You are viewing a plain text version of this content. The canonical link for it is here.
Posted to dev@spark.apache.org by zhangliyun <ke...@126.com> on 2019/05/26 09:38:04 UTC

A question about broadcast join in spark2.2.0 and spark2.3.1

Hi all:
  i want to ask a question about how to change common join to broadcast join.

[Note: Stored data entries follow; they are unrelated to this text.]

(** X17. What the output phase writes.  The file named by
    [--output-file] is written once, with all the records; then, unless
    that write failed, the file named by [--video-ids-file] is written
    once, with their identifiers in the same order; a record goes to
    standard output only when neither file was asked for, and then every
    record does, in order, whether or not the writes before it failed. *)
Theorem output_events (E : Env) (options : Options)
    (outputData : list VideoMetadata) (w : World) :
  exists evs,
    trace (snd (output E options outputData w)) = (trace w ++ evs)%list /\
    filter is_write evs
    = (file_events (outputFile options) (MetadataArray outputData)
       ++ (if file_written E (outputFile options) then
             file_events (videoIdsFile options)
               (IdArray (map VideoMetadata.id outputData))
           else []))%list /\
    filter is_stdout evs
    = if negb (given (outputFile options))
         && negb (given (videoIdsFile options))
      then map EvStdout outputData
      else [].
Proof.
  unfold output. rewrite snd_bind.
  destruct (if_given_file E (outputFile options) (MetadataArray outputData)
              LWroteMetadata w) as [evs1 [T1 [W1 [S1 F1]]]].
  destruct (fst (if_given (outputFile options) _ w)) as [[] | e | c];
    [| | contradiction].
  2: { exists evs1. split; [exact T1 |]. rewrite F1, app_nil_r.
       split; [exact W1 |].
       rewrite (file_not_written_given E _ F1). exact S1. }
  rewrite F1. rewrite snd_bind.
  match goal with
  | |- context [if_given (videoIdsFile options) _ ?w1] =>
      destruct (if_given_file E (videoIdsFile options)
                  (IdArray (map VideoMetadata.id outputData))
                  (LWroteIds (length (map VideoMetadata.id outputData))) w1)
        as [evs2 [T2 [W2 [S2 F2]]]]
  end.
  destruct (fst (if_given (videoIdsFile options) _ _)) as [[] | e | c];
    [| | contradiction].
  2: { exists (evs1 ++ evs2)%list.
       split; [rewrite T2, T1; symmetry; apply app_assoc |].
       rewrite !filter_app, W1, W2, S1, S2.
       split; [reflexivity |].
       rewrite (file_not_written_given E _ F2), andb_false_r. reflexivity. }
  destruct (negb (given (outputFile options))
            && negb (given (videoIdsFile options))) eqn:Hc; cbn [when].
  - match goal with
    | |- context [for_of outputData _ ?w2] =>
        destruct (stdout_loop outputData w2) as [evs3 [_ [T3 [W3 S3]]]]
    end.
    exists (evs1 ++ evs2 ++ evs3)%list.
    split; [rewrite T3, T2, T1, <- !app_assoc; reflexivity |].
    rewrite !filter_app, W1, W2, W3, S1, S2, S3, app_nil_r.
    split; reflexivity.
  - exists (evs1 ++ evs2)%list.
    split; [unfold ret; simpl; rewrite T2, T1; symmetry; apply app_assoc |].
    rewrite !filter_app, W1, W2, S1, S2. split; reflexivity.
Qed.

(* ------------------------------------------------------------------ *)
(** ** The search *)

Lemma fetch_without_video_id (E : Env) (options : Options) :
  given (videoId options) = false ->
  fetch E options
  = (videos <- fetchDiseaseVideos E (disease options)
                 (or_else truthy_number (maxResults options) (Num 1000)) ;;
     safeLog (LFound (length videos) (disease options)) ;;
     ret videos).
Proof.
  unfold given, truthy_opt, fetch. intros H.
  destruct (videoId options) as [vid |]; [| reflexivity].
  rewrite H. reflexivity.
Qed.

(** After the pool is there, a run that was given no video identifier
    searches, once, and asks for no single video. *)
Lemma fetch_search_once (E : Env) (options : Options)
    (tail : list VideoMetadata -> M unit) (h : Error -> M unit) (w : World) :
  given (videoId options) = false ->
  (forall videos, steps (adds no_fetch) (tail videos)) ->
  (forall e, steps (adds no_fetch) (h e)) ->
  exists evs,
    trace (snd (try_catch
                  (initializeDatabase E ;;
                   videos <- fetch E options ;;
                   tail videos) h w)) = (trace w ++ evs)%list /\
    filter is_details evs = [] /\
    filter is_search evs
    = match fst (initializeDatabase E w) with
      | Ok _ =>
          [EvSearch (disease options)
             (or_else truthy_number (maxResults options) (Num 1000))]
      | _ => []
      end.
Proof.
  intros Hvid Htail Hh.
  rewrite (fetch_without_video_id E options Hvid).
  set (d := disease options).
  set (n := or_else truthy_number (maxResults options) (Num 1000)).
  unfold try_catch. unfold bind at 1.
  pose proof (no_fetch_initializeDatabase E w) as H0.
  destruct (initializeDatabase E w) as [[[] | e | c] w0]; simpl in H0.
  - apply adds_filters in H0. destruct H0 as [evs0 [Ht0 [Hs0 Hd0]]].
    unfold bind at 1. unfold fetchDiseaseVideos. unfold bind at 1.
    unfold bind at 1. unfold emit at 1.
    set (w1 := mkWorld (pool w0) (db w0) (attempts w0) (queries w0) (written w0)
                       (trace w0 ++ [EvSearch d n])).
    assert (Hfin : forall w',
               adds no_fetch w1 w' ->
               exists evs,
                 trace w' = (trace w ++ evs)%list /\
                 filter is_details evs = [] /\
                 filter is_search evs = [EvSearch d n]).
    { intros w' Ha. apply adds_filters in Ha.
      destruct Ha as [evs1 [Ht1 [Hs1 Hd1]]].
      exists (evs0 ++ [EvSearch d n] ++ evs1)%list.
      split; [| split].
      - rewrite Ht1. unfold w1. simpl. rewrite Ht0.
        rewrite <- !app_assoc. reflexivity.
      - rewrite !filter_app, Hd0, Hd1. reflexivity.
      - rewrite !filter_app, Hs0, Hs1. reflexivity. }
    simpl.
    destruct (searchDiseaseVideos E d n) as [e | videos]; simpl.
    + apply (Hfin (snd (h e w1))). apply (Hh e w1).
    + set (w2 := mkWorld (pool w0) (db w0) (attempts w0) (queries w0)
                         (written w0)
                         ((trace w0 ++ [EvSearch d n])
                          ++ [EvLog (LFound (length videos) d)])).
      assert (H12 : adds no_fetch w1 w2).
      { exists [EvLog (LFound (length videos) d)]. split; reflexivity. }
      pose proof (Htail videos w2) as Ht.
      destruct (tail videos w2) as [[[] | e | c] w3]; simpl in Ht |- *.
      * apply (Hfin w3). eapply adds_trans; [exact H12 | exact Ht].
      * apply (Hfin (snd (h e w3))).
        eapply adds_trans; [exact H12 |].
        eapply adds_trans; [exact Ht | apply (Hh e w3)].
      * apply (Hfin w3). eapply adds_trans; [exact H12 | exact Ht].
  - simpl. pose proof (Hh e w0) as He.
    assert (Ha : adds no_fetch w (snd (h e w0)))
      by (eapply adds_trans; [exact H0 | exact He]).
    apply adds_filters in Ha. destruct Ha as [evs [Ht [Hs Hd]]].
    exists evs. auto.
  - simpl. apply adds_filters in H0. destruct H0 as [evs [Ht [Hs Hd]]].
    exists evs. auto.
Qed.

(** X18. Invoked with a disease and without a video identifier, the command
    never asks the service for a single video, and once the database is
    initialised it searches exactly once, for that disease, with the
    number given by [--max-results], or 1000 when that option is missing,
    zero or not a number; when the initialisation fails the run ends
    before any search. *)
Theorem search_without_video_id (E : Env) (args : list string) (w : World) :
  given (videoId (parseArgs E args no_options)) = false ->
  given (disease (parseArgs E args no_options)) = true ->
  exists evs,
    trace (snd (youtube_fetcher E args w)) = (trace w ++ evs)%list /\
    filter is_details evs = [] /\
    filter is_search evs
    = match fst (initializeDatabase E w) with
      | Ok _ =>
          [EvSearch (disease (parseArgs E args no_options))
             (or_else truthy_number
                (maxResults (parseArgs E args no_options)) (Num 1000))]
      | _ => []
      end.
Proof.
  intros Hvid Hdis.
  set (options := parseArgs E args no_options) in *.
  assert (Hsnd :
    snd (youtube_fetcher E args w)
    = snd (try_catch (main E args)
             (fun error => safeLog (LUnhandled error) ;; exit 1) w)).
  { unfold youtube_fetcher.
    destruct (try_catch _ _ w) as [[[] | e | c] w']; reflexivity. }
  rewrite Hsnd. clear Hsnd.
  unfold main. change (mkOptions None None None None None) with no_options.
  fold options. rewrite Hdis. cbn [negb andb].
  unfold when. unfold try_catch at 1. unfold bind at 1. unfold ret at 1.
  match goal with
  | |- context [try_catch
                  (initializeDatabase E ;;
                   videos <- fetch E options ;; @?tl videos) ?h w] =>
      destruct (fetch_search_once E options tl h w Hvid)
        as [evs [Ht [Hd Hs]]]
  end.
  - intros videos. steps_auto;
      eauto using no_fetch_collect, no_fetch_store, no_fetch_output with fetch.
  - intros e. steps_auto; eauto with fetch.
  - destruct (try_catch _ _ w) as [[[] | e | c] w'] eqn:Hrun; simpl in Ht |- *.
    + exists evs. auto.
    + exists (evs ++ [EvLog (LUnhandled e)])%list. split; [| split].
      * unfold bind, safeLog, emit, exit. simpl. rewrite Ht.
        rewrite <- app_assoc. reflexivity.
      * rewrite filter_app, Hd. reflexivity.
      * rewrite filter_app, Hs. simpl. apply app_nil_r.
    + exists evs. auto.
Qed.

Lemma search_without_video_id_witness :
  exists evs,
    trace (snd (youtube_fetcher calm ["--disease"; "lupus"; "--max-results"; "0"]
                  initial_world))
    = (trace initial_world ++ evs)%list /\
    filter is_details evs = [] /\
    filter is_search evs = [EvSearch (Some "lupus") (Num 1000)].
Proof.
  exact (search_without_video_id calm
           ["--disease"; "lupus"; "--max-results"; "0"] initial_world
           eq_refl eq_refl).
Defined.

(* ------------------------------------------------------------------ *)
(** ** When a store returns *)

Lemma storeVideo_with_pool (E : Env) (m : VideoMetadata) (w : World) :
  established w ->
  fst (storeVideo E m w)
  = match query_error E (queries w) with
    | Some msg => Throw (ConnectionError msg)
    | None =>
        match metadata_row E m with
        | inl e => Throw e
        | inr _ => Ok tt
        end
    end.
Proof.
  intros [Hp [Hv _]].
  destruct (pool w) as [p |] eqn:Hp'; [| congruence].
  destruct (videos (db w)) as [t |] eqn:Hv'; [| congruence].
  rewrite (storeVideo_established E m w p t Hp' Hv'). cbv zeta.
  destruct (query_error E (queries w)); [reflexivity |].
  destruct (metadata_row E m); reflexivity.
Qed.

Lemma storeTranscript_with_pool (E : Env) (v : string) (t l : option string)
    (w : World) :
  pool w <> None ->
  fst (storeTranscript E v t l w)
  = match query_error E (queries w) with
    | Some msg => Throw (ConnectionError msg)
    | None =>
        match fst (insert_transcript (Some v) t (Some (language_given l))
                     (db w)) with
        | inl e => Throw e
        | inr _ => Ok tt
        end
    end.
Proof.
  intros Hp. destruct (query_error E (queries w)) as [msg |] eqn:Hq.
  - unfold storeTranscript. rewrite (ensure_pool_skipped E _ _ w Hp).
    unfold try_catch, bind, pool_query, safeLog, emit, throw.
    destruct (pool w); [| congruence]. rewrite Hq. reflexivity.
  - apply storeTranscript_established; assumption.
Qed.

Lemma storeAnalysis_with_pool (E : Env) (v : string) (a : AnalysisResult)
    (w : World) :
  pool w <> None ->
  fst (storeAnalysis E v a w)
  = match query_error E (queries w) with
    | Some msg => Throw (ConnectionError msg)
    | None =>
        match fst (insert_analysis
                     (Some v)
                     (AnalysisResult.video_type a) (AnalysisResult.name a)
                     (AnalysisResult.age a) (AnalysisResult.sex a)
                     (AnalysisResult.location a)
                     (stringify_or_null (AnalysisResult.symptoms a))
                     (stringify_or_null (AnalysisResult.medicalHistoryOfPatient a))
                     (stringify_or_null (AnalysisResult.familyMedicalHistory a))
                     (stringify_or_null
                        (AnalysisResult.challengesFacedDuringDiagnosis a))
                     (AnalysisResult.key_opinion a) (db w)) with
        | inl e => Throw e
        | inr _ => Ok tt
        end
    end.
Proof.
  intros Hp. destruct (query_error E (queries w)) as [msg |] eqn:Hq.
  - unfold storeAnalysis. rewrite (ensure_pool_skipped E _ _ w Hp).
    unfold try_catch, bind, pool_query, safeLog, emit, throw.
    destruct (pool w); [| congruence]. rewrite Hq. reflexivity.
  - apply storeAnalysis_established; assumption.
Qed.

  I have a query like in spark 2.2.0 and spark 2.3.1 seperately
```
select * from Aleft join B
on A.mth_id - 12 =  B.mth_id  and A.email = B.email.
```
 The value of spark.sql.autoBroadcastJoinThreshold is same ( spark.sql.autoBroadcastJoinThreshold=700000000 700M), but for some reason, it became 
broadcast join in 2.2.0 while  a sort merged join in spark 2.3.1.  It is strange that in spark 2.2.0 the broadcast data size is 0 bytes but actually i think the value is not 0.  The problem here this query should use broadcast join but i don't know why the broadcast data size is 0 in spark2.2 and why this  is not a broadcast join in 2.3.1. Is there any difference about the threshold of broadcast join in spark 2.2.0 and 2.3.1? Is the parameter "spark.sql.autoBroadcastJoinThreshold" only factor which decide the broadcast or sort merge join? Appreciate that if you can give me some suggestion.